# Our New Outback 28RS-S



## haleraiser (Jul 28, 2004)

Hi All,

We are scheduled to pick up our brand new 28RS-S on Friday. The family can't wait, and it should prove to be an exciting and interesting event. We got a good deal from Mike Thompson in Sante Fe Springs, we're just hoping the experience is good when we pick it up.

This is our first RV of any type. We're excited, anxious and a little nervous. Hope all goes well.

We have found this site to be of tremendous value. It's great to see so many people passionate about their TT. The information is priceless.
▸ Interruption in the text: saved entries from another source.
Definition okopf_stmt (db : Store) : list row :=
  Sql.order_by_count_desc
    (Sql.group_count opt_str_eqb
       (map (fun r => Person.okopf (fst r))
            (Sql.join person_owns (person_table db) (ownership_table db)))).

Definition okvad_stmt (db : Store) : list row :=
  Sql.order_by_count_desc
    (Sql.group_count opt_str_eqb
       (map (fun r => Person.okvad (fst r))
            (Sql.join person_owns (person_table db) (ownership_table db)))).

Definition mpk_stmt (db : Store) : list row :=
  Sql.order_by_count_desc
    (Sql.group_count opt_str_eqb
       (map (fun r => Patent.subcategory (fst r))
            (filter (fun r => (Patent.kind (fst r) =? 1) || (Patent.kind (fst r) =? 2))
                    (Sql.join owns (patent_table db) (ownership_table db))))).

Definition get_patents_stats (db : Store) : FromPersonPatentStatsResponse :=
  mkPatentStats (get_top_5_and_others (okopf_stmt db))
                (get_top_5_and_others (okvad_stmt db))
                (get_top_5_and_others (mpk_stmt db)).

(** *** Moscow statistics *)

Record MskStats : Type := mkMsk {
  total_persons : Z;
  by_kind : list (Z * Z);
  by_category : list (option string * Z);
  moscow_cluster_percentage : Py.number;
  moscow_support_type_percentage : Py.number
}.

(** [Person.region.ilike('%москва%')] *)
Definition is_msk (q : Person.t) : bool :=
  Sql.ilike_contains (Person.region q) "москва".

(** The Moscow persons a statement with [.select_from(Person)] ranges
    over, with the optional
    [.join(FilterTaxNumber, ...).filter_by(filter_id=filter_id)]. *)
Definition msk_persons (db : Store) (filter_id : option Z) : list Person.t :=
  match filter_id with
  | None => filter is_msk (person_table db)
  | Some fid =>
      map fst
        (filter (fun r => is_msk (fst r)
                          && (FilterTaxNumber.filter_id (snd r) =? fid))
           (Sql.join (fun q f => String.eqb (Person.tax_number q)
                                            (FilterTaxNumber.tax_number f))
              (person_table db) (filter_table db)))
  end.

Definition has_support_type (q : Person.t) : bool :=
  match Person.support_type q with Some _ => true | None => false end.

(** The first statement, [select(func.count()).filter(...)], names no
    table to select from: the [.join(FilterTaxNumber, ...)] that a
    filter id adds to it has nothing to join from, and executing the
    statement raises before any row is read. *)
Definition total_persons_msk (db : Store) (filter_id : option Z)
  : Py.result Z :=
  match filter_id with
  | None => Py.Ok (Sql.count (filter is_msk (person_table db)))
  | Some _ => Py.Raise Py.InvalidRequestError
  end.
Lemma skipSpace_length s : (List.length (skipSpace s) <= List.length s)%nat.
Proof.
  induction s as [|c s IH]; simpl; [lia|].
  destruct (isJsonSpace c); simpl; lia.
Qed.

Lemma stripPrefix_length p : forall s r,
  stripPrefix p s = Some r ->
  List.length s = (List.length p + List.length r)%nat.
Proof.
  induction p as [|a p IH]; intros [|b s] r; simpl; try discriminate.
  - now intros [= <-].
  - now intros [= <-].
  - destruct (a =? b); [|discriminate]. intros H. apply IH in H. lia.
Qed.

Lemma readDigits_length s : forall acc count a k rest,
  readDigits s acc count = (a, k, rest) ->
  (List.length rest <= List.length s)%nat.
Proof.
  induction s as [|c s IH]; intros acc count a k rest; simpl.
  - intros [= _ _ <-]. simpl. lia.
  - destruct (isDigit c).
    + intros H. apply IH in H. lia.
    + intros [= _ _ <-]. simpl. lia.
Qed.

Lemma parseChars_consumes : consumes parseChars.
Proof.
  intros s. induction s as [s IH] using (induction_ltof1 _ (@List.length N)).
  unfold ltof in IH. intros cs rest.
  assert (Hcons : forall r c,
             (List.length r < List.length s)%nat ->
             match parseChars r with
             | Some (cs0, rest0) => Some (c :: cs0, rest0)
             | None => None
             end = Some (cs, rest) ->
             (List.length rest < List.length s)%nat).
  { intros r c Hr H. destruct (parseChars r) as [[cs0 rest0]|] eqn:E;
      [|discriminate].
    injection H as _ <-. specialize (IH r Hr _ _ E). lia. }
  destruct s as [|c r]; simpl; [discriminate|].
  destruct (c =? 34). { intros [= _ <-]. simpl. lia. }
  destruct (c =? 92).
  { destruct r as [|e r1]; [discriminate|].
    repeat match goal with
           | |- context [if e =? ?k then _ else _] =>
               destruct (e =? k); [apply Hcons; simpl; lia|]
           end.
    destruct (e =? 117); [|discriminate].
    destruct r1 as [|h1 [|h2 [|h3 [|h4 r2]]]]; try discriminate.
    destruct (hexVal h1), (hexVal h2), (hexVal h3), (hexVal h4);
      try discriminate.
    apply Hcons. simpl. lia. }
  destruct (c <? 32); [discriminate|].
  apply Hcons. simpl. lia.
Qed.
We have a lot to learn and we'll be on the site extensively.

We hope to have pictures and comments up soon letting you know how it went!


----------



## hurricaneplumber (Apr 12, 2004)

Congrats!!!







sunny action and Welcome to the family....
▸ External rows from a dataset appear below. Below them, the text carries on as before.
(** * vite-dev-auth-plugin: cookie jar, path filter, unauthenticated-response
      detector and refresh gate.

    A shallow embedding of cookieUtils.ts, options.ts, proxyHandler.ts, the
    plugin entry file and the all-in-one index.ts.

    - JavaScript strings are [string]: header values reach the plugin through
      Node's HTTP parser, which decodes them as Latin-1, one code unit per
      byte.  [string | undefined] is [option string].
    - A function that can throw returns a [Js.Completion] next to the state
      it leaves behind; the jar is shared, so what was stored before a throw
      stays stored.
    - The log sink [onLog] is taken to return.  [setHeader] throws once the
      head of the request is written ([setHeader], [sendProxied]); the machine
      records the header a hook asks for, not the header that is sent.
    - [RegExp] objects carry no [g] or [y] flag.
    - The event loop is a machine whose steps are the callbacks of the
      plugin; what axios answers is an input of the run. *)

From Stdlib Require Import Strings.String Strings.Ascii Lists.List Bool.Bool
  Arith.Arith ZArith.ZArith micromega.Lia.
Import ListNotations.

Local Open Scope string_scope.
Local Open Scope list_scope.

(** ** JavaScript string primitives used by the plugin *)

Module Js.

(** Truthiness of a [string | undefined] value: [undefined] and [""] are falsy. *)
Definition truthy (v : option string) : bool :=
  match v with
  | Some (String _ _) => true
  | _ => false
  end.

(** [s.split(sep)] for a one-character separator; never returns an empty array. *)
Fixpoint split (sep : ascii) (s : string) : list string :=
  match s with
  | EmptyString => [EmptyString]
  | String c rest =>
      if Ascii.eqb c sep then EmptyString :: split sep rest
      else match split sep rest with
           | [] => [String c EmptyString]
           | seg :: segs => String c seg :: segs
           end
  end.

(** [s.indexOf(c)]: position of the first occurrence, or -1. *)
Fixpoint indexOf (c : ascii) (s : string) : Z :=
  match s with
  | EmptyString => (-1)%Z
  | String d rest =>
      if Ascii.eqb d c then 0%Z
      else let i := indexOf c rest in
           if (i <? 0)%Z then (-1)%Z else (i + 1)%Z
  end.

(** Relative index of [slice]: negative counts from the end, all clamped. *)
Definition relIndex (len k : Z) : Z :=
  if (k <? 0)%Z then Z.max (len + k) 0 else Z.min k len.

(** [s.slice(from, to)]. *)
Definition slice (s : string) (from to : Z) : string :=
  let len := Z.of_nat (String.length s) in
  let a := relIndex len from in
  let b := relIndex len to in
  substring (Z.to_nat a) (Z.to_nat (Z.max (b - a) 0)) s.

(** [s.slice(from)]. *)
Definition sliceFrom (s : string) (from : Z) : string :=
  slice s from (Z.of_nat (String.length s)).

(** WhiteSpace and LineTerminator code units below 256:
    TAB, LF, VT, FF, CR, SP, NBSP. *)
Definition isWhiteSpace (c : ascii) : bool :=
  let n := nat_of_ascii c in
  existsb (Nat.eqb n) [9; 10; 11; 12; 13; 32; 160].

Fixpoint trimStart (s : string) : string :=
  match s with
  | EmptyString => EmptyString
  | String c rest => if isWhiteSpace c then trimStart rest else s
  end.

Fixpoint trimEnd (s : string) : string :=
  match s with
  | EmptyString => EmptyString
  | String c rest =>
      match trimEnd rest with
      | EmptyString => if isWhiteSpace c then EmptyString else String c EmptyString
      | t => String c t
      end
  end.

(** [s.trim()]. *)
Definition trim (s : string) : string := trimEnd (trimStart s).

(** [s.startsWith(p)]. *)
Definition startsWith (s p : string) : bool := String.prefix p s.

(** [s[i]]: the code unit at [i], or [undefined]. *)
Definition charAt (s : string) (i : nat) : option ascii := String.get i s.

(** [parts.join(sep)]. *)
Definition join (sep : string) (parts : list string) : string :=
  String.concat sep parts.

(** Values a [catch] clause can receive. *)
Inductive Thrown : Type :=
| ErrorObject (name message : string)   (* e instanceof Error *)
| ThrownString (s : string)             (* typeof e === "string" *)
| ThrownOther (message : option string) (rendered : string).
    (* anything else: [message] is its [message] property when it is an
       object that has one (taken to be a string), [rendered] is String(e) *)

(** Completion of a statement list: it runs to its end or throws. *)
Inductive Completion : Type :=
| Normal
| Abrupt (e : Thrown).

(** What V8 throws for [undefined.trim()]. *)
Definition trimOfUndefined : Thrown :=
  ErrorObject "TypeError" "Cannot read properties of undefined (reading 'trim')".

End Js.

(** ** The cookie jar: [Map<string, string>]

    A JavaScript [Map] enumerates its entries in insertion order and [set] on
    a present key replaces the value in place, so the jar is an association
    list in insertion order. *)

Definition CookieJar : Type := list (string * string).

Module JsMap.

(** [new Map()]. *)
Definition empty : CookieJar := [].

(** [jar.set(k, v)]. *)
Fixpoint set (jar : CookieJar) (k v : string) : CookieJar :=
  match jar with
  | [] => [(k, v)]
  | (k', v') :: rest =>
      if String.eqb k' k then (k, v) :: rest else (k', v') :: set rest k v
  end.

(** [jar.get(k)]. *)
Fixpoint get (jar : CookieJar) (k : string) : option string :=
  match jar with
  | [] => None
  | (k', v') :: rest => if String.eqb k' k then Some v' else get rest k
  end.

(** [Array.from(jar.entries())]. *)
Definition entries (jar : CookieJar) : list (string * string) := jar.

(** [Array.from(jar.keys())]. *)
Definition keys (jar : CookieJar) : list string := map fst jar.

End JsMap.

(** The [raw] argument of [storeCookies]: [string | string[] | undefined]. *)
Inductive RawCookies : Type :=
| RawUndefined
| RawString (s : string)
| RawArray (lines : list string).

(** [if (!raw) return; const lines = Array.isArray(raw) ? raw : [raw];]
    [None] is the early return; an empty string is falsy, an empty array
    is not. *)
Definition linesOf (raw : RawCookies) : option (list string) :=
  match raw with
  | RawUndefined => None
  | RawString s => if Js.truthy (Some s) then Some [s] else None
  | RawArray lines => Some lines
  end.

(** ** cookieUtils.ts *)

Module CookieUtils.

(** Body of the [forEach] callback:
    [const [nv] = line.split(";");]
    [const [name, value] = nv.split("=");]
    [if (name) jar.set(name.trim(), value.trim());]
    Destructuring past the end of the array gives [undefined]; calling a
    method on [undefined] throws, before [jar.set] is entered. *)
Definition storeLine (jar : CookieJar) (line : string)
  : CookieJar * Js.Completion :=
  match nth_error (Js.split ";" line) 0 with
  | None => (jar, Js.Abrupt Js.trimOfUndefined)
  | Some nv =>
      let parts := Js.split "=" nv in
      let name := nth_error parts 0 in
      let value := nth_error parts 1 in
      match name with
      | Some n =>
          if Js.truthy name then
            match value with
            | Some v => (JsMap.set jar (Js.trim n) (Js.trim v), Js.Normal)
            | None => (jar, Js.Abrupt Js.trimOfUndefined)
            end
          else (jar, Js.Normal)
      | None => (jar, Js.Normal)
      end
  end.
Take your time and ask questions, try not to be nervous, just be patient and it all will work out. When towing, just slow down until you are comfortable and have your hitch all set-up properly.Dual-Cam hitch tips for set-up

Check this out...

Another Californian, the numbers are building out there.

Good luck!!!

Kevin


----------



## kjp1969 (Apr 25, 2004)

Haleraiser,
Welcome and congrats!

Does yours have an oven? If not, ask for a copy of the invoice, which has a list of equipment that your trailer *should* have. If an oven is on the invoice, and you make a little fuss, MT will give you a credit towards an oven to be installed later.

Have fun! We're from Fountain Valley and there's a bunch of other members in Southern Cal, so we'll probably share notes about campgrounds. In fact, we'll be heading up to Big Bear Lake with ours about the same time tomorrow that you're picking up yours.

Kevin P.


----------



## NDJollyMon (Aug 22, 2003)

Congrats, Welcome, and Thanks!


----------



## luv2rv (Jun 21, 2004)

Congratulations and enjoy.

Picked up our 28BH-S last Friday and will be heading out tomorrow for a long weekend shakedown cruise.

FYI, our 2005 did come with an Oven. It came off line around the first week of July so it appears the shortage is over.


----------



## California Jim (Dec 11, 2003)

Welcome to another California Outbacker sunny I like the whole "Hale" raiser angle, especially with 4 boys!







LOL

We got our Outback at Mike Thompson's in SFS, and it's our very first camper too. We are in Cerritos. Happy Trails!


----------



## campingtom170 (Apr 26, 2004)

Welcome and congrats on the new trailer.

Happy camping from another So Cal camping family.

Tom sunny


----------



## haleraiser (Jul 28, 2004)

Jim--

You're right. The 4 boys makes "haleraiser" pretty applicable. It really is for my wife, she's a stay at home mom, "raising 4 hales". It started as her original email address, then I got it on a personal license plate for her car. (The Excursion) I decided to use the nickname here since the site is for both of us, and it still applies.

Also, I grew up in Norwalk, and even went to school at Cerritos High my senior year. I know the area a little.

Tom--

Thanks, nice to know there are several So. Cal. Outbackers!

Well, tomorrow morning is the big event! We take delivery of the 28RSS. Everyone's excited. It should be a good time. I'm planning on taking pics, so I'll try and post a synopsis of the moment with a few pics to go along with it. Thanks again to everyone, the hospitality has been unbelievable!


----------



## CamperDC (Oct 30, 2003)

Welcome aboard Lorenzo and Kerry,

Boy the west coast numbers are growing. Glad to have you on Outbackers and I know you will enjoy that 28RSS. I know we love ours.

Good luck and Happy Camping


----------



## Thor (Apr 7, 2004)

Hi

Congrats on the new TT.







We have had our 28RSS since April and just love it. Looking forward for input, comments and stories. Have fun









Thor


----------



## haleraiser (Jul 28, 2004)

Sorry for the delay in reporting our purchase experience, I'm still writing it. Please stay tuned...


----------



## Twins Make 4 (Apr 25, 2004)

Welcome and way to go on your choice of units. Just like you our 28 rss is our 1st rv. We've had it since mid May, been out 4 times including just returning from our 1st full week spent in the Redwoods above Santa Cruz. We absolutely love it. It's really been a great thing for our family. One major difference between you & us however, we have 4 girls.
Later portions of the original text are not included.